Nunca se devia contrariar um maluco. Muito menos um visionário. 
«Não te demores senão perdes a gorjeta!»

O negócio do industrial realizou-se nessa tarde. Conseguiu vender toda a cortiça por bom preço que nem sequer foi regateado pelo importador. Mas, estranhamente, não ficou deslumbrado com o êxito do negócio. Um sorriso enigmático iluminou-lhe o rosto. Cismava naquele estranho caso da criança.
«Se não se importa passa-me dois cheques, cada um com metade da importância.»
«Que estou a fazer?» perguntou aos seus botões.
«Para que quer dois cheques?»
«Eu cá sei as linhas com que me coso.»
E sabia mesmo.
«Muito bem. Vou passar-lhe já os dois cheques.» Disse o cliente.


Depois do jantar foi a casa de um dos amigos que o recebeu com alguma estranheza e desconfiança.
«Tu, Fragoso? Que vens cá fazer?»
Foi direto ao assunto.
«Vinha entregar um cheque para a vossa festa de Natal que costumam fazer em benefício dos pobres da terra. Se precisarem de mais alguma ajuda podem contar comigo.»
«Mas... Não me digas, Fragoso que...»
Como foi que o amigo adivinhou?
«É verdade. Acertaste. O Menino Jesus tomou esta manhã o pequeno-almoço comigo. E não bebeu café, conforme previ. Nem quis sequer um gelado.
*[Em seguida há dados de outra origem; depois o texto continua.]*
Definition blend_z_output (e : EmaF) (g : Grav) (inp : Vec3) (max_var : float) : float :=
  let sx := smoothed (ema_x e) in
  let sy := smoothed (ema_y e) in
  let z_sq := f32_sub (f32_sub c_1 (f32_mul sx sx)) (f32_mul sy sy) in
  let z_hint := f32_sub (smoothed (ema_z e)) (gravity_offset g) in
  let z_out :=
    if f_lt max_var c_0_0024 then reconstruct_z (z_ inp) z_sq z_hint
    else if f_ge max_var c_0_0056 then f32_sub (z_ inp) (gravity_offset g)
    else
      let z_recon := reconstruct_z (z_ inp) z_sq z_hint in
      let z_raw := f32_sub (z_ inp) (gravity_offset g) in
      f32_div (f32_sub (f32_add (f32_mul (f32_sub z_raw z_recon) max_var) (f32_mul z_recon c_0_0056))
                       (f32_mul z_raw c_0_0024)) c_0_0032 in
  if f_lt max_var c_0_002 then
    let mag := f32_sqrt (f32_add (f32_add (f32_mul (x_ inp) (x_ inp)) (f32_mul (y_ inp) (y_ inp)))
                                 (f32_mul z_out z_out)) in
    if f_lt mag c_0_6 || f_gt mag c_1_4 then c_half else z_out
  else z_out.

(** The averages handed to the tracking: [z_sq], and the accumulator, which a
    sample outside the unit disc resets. *)
Definition tracking_input (a : Accum) (r : Ring) : Vec3 * float * Accum :=
  let avg := average_buffer r in
  let xy_sq := f32_add (f32_mul (x_ avg) (x_ avg)) (f32_mul (y_ avg) (y_ avg)) in
  let z_sq := f32_sub c_1 xy_sq in
  if f_lt z_sq f0 then
    let n := f64_sqrt (f64_of_f32 xy_sq) in
    let scale c := f32_mul (f32_of_f64 (f64_div (f64_of_f32 c) n)) c_0_9999 in
    (V3 (scale (x_ avg)) (scale (y_ avg)) (z_ avg), f0, reset_accumulator a)
  else (avg, z_sq, a).
(** ** Readings *)

(** Every big-endian pair of bytes is scaled exactly: raw value over 4096. *)
Theorem axis_value_exact (hi lo : Z) :
  exists q, f_rat (axis_value hi lo) = Some q /\ (q == axis_raw hi lo # 4096)%Q.
Proof.
  unfold axis_value. pose proof (sint_bounds 16 (Z.lor (Z.shiftl hi 8) lo) ltac:(lia)) as Hb.
  unfold axis_raw. set (n := sint 16 _) in *. clearbody n. simpl in Hb.
  rewrite f32_of_Z_norm by (simpl; lia). destruct n as [|m|m]; [by exists (0 # 1)%Q|..].
  all: pose proof (digits2_le m 16 ltac:(lia) ltac:(simpl in *; lia)) as Hd;
    pose proof (digits2_bound m) as [Hl _];
    unfold norm_Z, norm, f32_mul, ACCEL_SCALE, SFmul; set (d := Zpos (digits2_pos m)) in *;
    assert (1 <= d) by (unfold d; lia).
  all: replace (shl m (24 - d) * 8388608)%positive with (Pos.iter xO (shl m (24 - d)) 23) by
      (apply Pos2Z.inj; rewrite iter_xO_val, Pos2Z.inj_mul; lia).
  all: simpl xorb; rewrite round_aux_shifted;
    [|rewrite shl_digits by lia; fold d; lia|unfold emin; lia].
  all: eexists; split; [reflexivity|]; unfold Qeq; simpl Qnum; simpl Qden.
  all: rewrite (proj2 (Z.leb_gt 0 _)) by lia; simpl Qnum; simpl Qden.
  all: rewrite Z2Pos.id by (apply Z.pow_pos_nonneg; lia).
  all: rewrite <- ?Pos2Z.opp_pos, shl_val by lia.
  all: replace (- (0 + d - 24 + - (35) + 23)) with ((24 - d) + 12) by lia; rewrite Z.pow_add_r by lia.
  all: change (2 ^ 12) with 4096; ring.
Qed.

(** The orientation reported and the rotation the compositor already applies
    add up to the physical orientation, for each value DRM may give. *)
Theorem compose_orientation_sound (drm_orient o : Z) :
  0 <= o <= 3 ->
  let deg := panel_orient_degrees drm_orient in
  let c := compose_orientation o deg in
  0 <= c <= 3 /\ (c * 90 + deg) mod 360 = o * 90.
Proof.
  intros Ho. unfold panel_orient_degrees.
  assert (o = 0 \/ o = 1 \/ o = 2 \/ o = 3) as [-> | [-> | [-> | ->]]] by lia;
    repeat destruct (_ =? _); vm_compute; repeat split; congruence.
Qed.

Lemma compose_orientation_sound_witness :
  0 <= 3 <= 3 /\
  let deg := panel_orient_degrees PANEL_ORIENT_RIGHT_UP in
  let c := compose_orientation 3 deg in
  0 <= c <= 3 /\ (c * 90 + deg) mod 360 = 3 * 90.
Proof. split; [lia|]. apply compose_orientation_sound. lia. Defined.

(** ** GMTR *)

Lemma store_gint8_full values base m :
  length m = 9%nat -> (base + 9 <= length values)%nat ->
  store_gint8 values base m = sint 8 <$> take 9 (drop base values).
Proof.
  intros Hm Hv. apply list_eq. intros i. unfold store_gint8.
  rewrite list_lookup_imap, list_lookup_fmap.
  destruct (decide (i < 9)%nat) as [Hi|Hi].
  - rewrite lookup_take_lt by done. rewrite lookup_drop.
    destruct (lookup_lt_is_Some_2 m i ltac:(lia)) as [o ->].
    destruct (lookup_lt_is_Some_2 values (base + i) ltac:(lia)) as [v Hv']. by rewrite Hv'.
  - rewrite (lookup_ge_None_2 m) by lia. rewrite lookup_take_ge by lia. done.
Qed.

Section GmtrTheorems.
Context `{Os} `{Drm} {S : Type} `{HasTraceLaw S}.
Variable g_strsplit : string -> string -> list string.
Variable g_ascii_strtoull : string -> Z.

Lemma parse_acpi_package_length buf n :
  (length (parse_acpi_package g_strsplit g_ascii_strtoull buf n) <= n)%nat.
Proof.
  destruct buf as [|c r]; simpl; [lia|]. destruct (Ascii.eqb _ _); [|simpl; lia].
  rewrite length_map, length_take. lia.
Qed.

(** When the package holds at least 18 values both matrices are replaced by
    its bytes, and a threshold by its value when that is there and not zero;
    in every other case the matrices stay and the thresholds are the
    defaults. *)
Theorem load_gmtr_spec (c : Calib) (s : S) :
  length (cal1 c) = 9%nat -> length (cal2 c) = 9%nat ->
  let '(ok, c') := res (load_gmtr g_strsplit g_ascii_strtoull c) s in
  if ok then
    exists values, (18 <= length values <= 32)%nat /\
      cal1 c' = sint 8 <$> take 9 values /\ cal2 c' = sint 8 <$> take 9 (drop 9 values) /\
      tablet_thresh c' = threshold values 18 GMTR_TABLET_THRESH /\
      laptop_thresh c' = threshold values 19 GMTR_LAPTOP_THRESH /\
      min_angle c' = threshold values 20 GMTR_MIN_ANGLE
  else c' = set_thresholds GMTR_TABLET_THRESH GMTR_LAPTOP_THRESH GMTR_MIN_ANGLE c.
Proof.
  intros H1' H2'. unfold load_gmtr, res, bind. destruct (acpi_call_read _ _ s) as [[buf|] t];
    [|done]. simpl. set (values := parse_acpi_package _ _ _ _).
  pose proof (parse_acpi_package_length buf 32) as Hl. fold values in Hl. clearbody values.
  destruct (Nat.ltb_spec (length values) 18); [done|].
  exists values. split; [lia|]. unfold apply_gmtr_values. simpl cal1. simpl cal2.
  rewrite !store_gint8_full by (simpl; lia). done.
Qed.
End GmtrTheorems.

Definition sim_drm : Drm := {|
  drm_resources _ _ := Some [7];
  drm_connector _ _ _ := Some {| connector_type := DRM_MODE_CONNECTOR_DSI;
                                 conn_props := [(1, 0); (2, 3)] |};
  drm_property _ _ p := if p =? 2 then Some DRM_PANEL_ORIENT_PROP else Some "other"
|}.

Definition sim_gmtr : string :=
  "{1, 0, 0, 0, 255, 0, 0, 0, 1, 1, 0, 0, 0, 1, 0, 0, 0, 1, 0, 170, 30}".

(** A package whose tablet threshold is 0. *)
Lemma load_gmtr_spec_witness :
  let '(ok, c') := res (@load_gmtr (sim_os (Some sim_gmtr) None []) _ _ sim_strsplit (digits_from 0)
                          cal_default) ([] : Trace) in
  ok = true /\ cal1 c' = [1; 0; 0; 0; -1; 0; 0; 0; 1] /\
  tablet_thresh c' = GMTR_TABLET_THRESH /\
  if ok then
    exists values, (18 <= length values <= 32)%nat /\
      cal1 c' = sint 8 <$> take 9 values /\ cal2 c' = sint 8 <$> take 9 (drop 9 values) /\
      tablet_thresh c' = threshold values 18 GMTR_TABLET_THRESH /\
      laptop_thresh c' = threshold values 19 GMTR_LAPTOP_THRESH /\
      min_angle c' = threshold values 20 GMTR_MIN_ANGLE
  else c' = set_thresholds GMTR_TABLET_THRESH GMTR_LAPTOP_THRESH GMTR_MIN_ANGLE cal_default.
Proof.
  pose proof (@load_gmtr_spec (sim_os (Some sim_gmtr) None []) Trace _ sim_strsplit (digits_from 0)
    cal_default [] eq_refl eq_refl) as E.
  assert (forall ok c', res (@load_gmtr (sim_os (Some sim_gmtr) None []) _ _ sim_strsplit
            (digits_from 0) cal_default) ([] : Trace) = (ok, c') ->
          ok = true /\ cal1 c' = [1; 0; 0; 0; -1; 0; 0; 0; 1] /\
          tablet_thresh c' = GMTR_TABLET_THRESH) as H.
  { intros ok c'. vm_compute. intros [= <- <-]. done. }
  destruct (res _ _) as [ok c']. destruct (H ok c' eq_refl) as (? & ? & ?). done.
Defined.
Nem torradas com sucedâneo.»
«Este gajo está louco!» pensou o amigo.
«Suce...? Não brinques com coisas sérias, Fragoso, que é blasfémia!»
«Não estou a brincar. Mas ainda não me disseste se os posso ajudar ou não.»
«Claro, claro que podes. Mas reunimo-nos na igreja e vais ter que trabalhar com o padre Luís. Aquele que é muito chato. Que dizes?»
«Acho bem. Desde que ele não me chateie muito. Quando vamos?»
«Que mosca mordeu ao Fragoso?»

«Podes ir já comigo. Estava a preparar-me para sair.»
«Então, vamos. Antes que me esqueça, tenho outro cheque igual ao outro. Podem comprar presentes para as nossas crianças pobres e ornamentar a maior árvore de Natal jamais erguida cá na cidade.»
«Não quero pôr em causa o teu lado filantrópico. Sempre ajudaste as boas causas. Mas hoje chegaste ainda mais longe do que imaginei. Que te fez mudar de ideias, criatura de Deus?»
«Porque não acreditaste no que te disse há pouco, tenho que encontrar outra desculpa e não quero. Olha, e se ficássemos por aqui?»
«Só quero dizer-te que me sinto muito feliz.»
«E eu também. Mas continuo com as minhas convicções em relação aos padres e à igreja. Só há uma coisa que mudou, percebes? Não percebes. Também não faz mal. Vamos andando que ainda temos muito para fazer.» 
«Aquela história do Menino Jesus...? Não penses mais nisso, Cardoso. O homem pirou de vez!» confidenciou o amigo do Fragoso aos seus botões.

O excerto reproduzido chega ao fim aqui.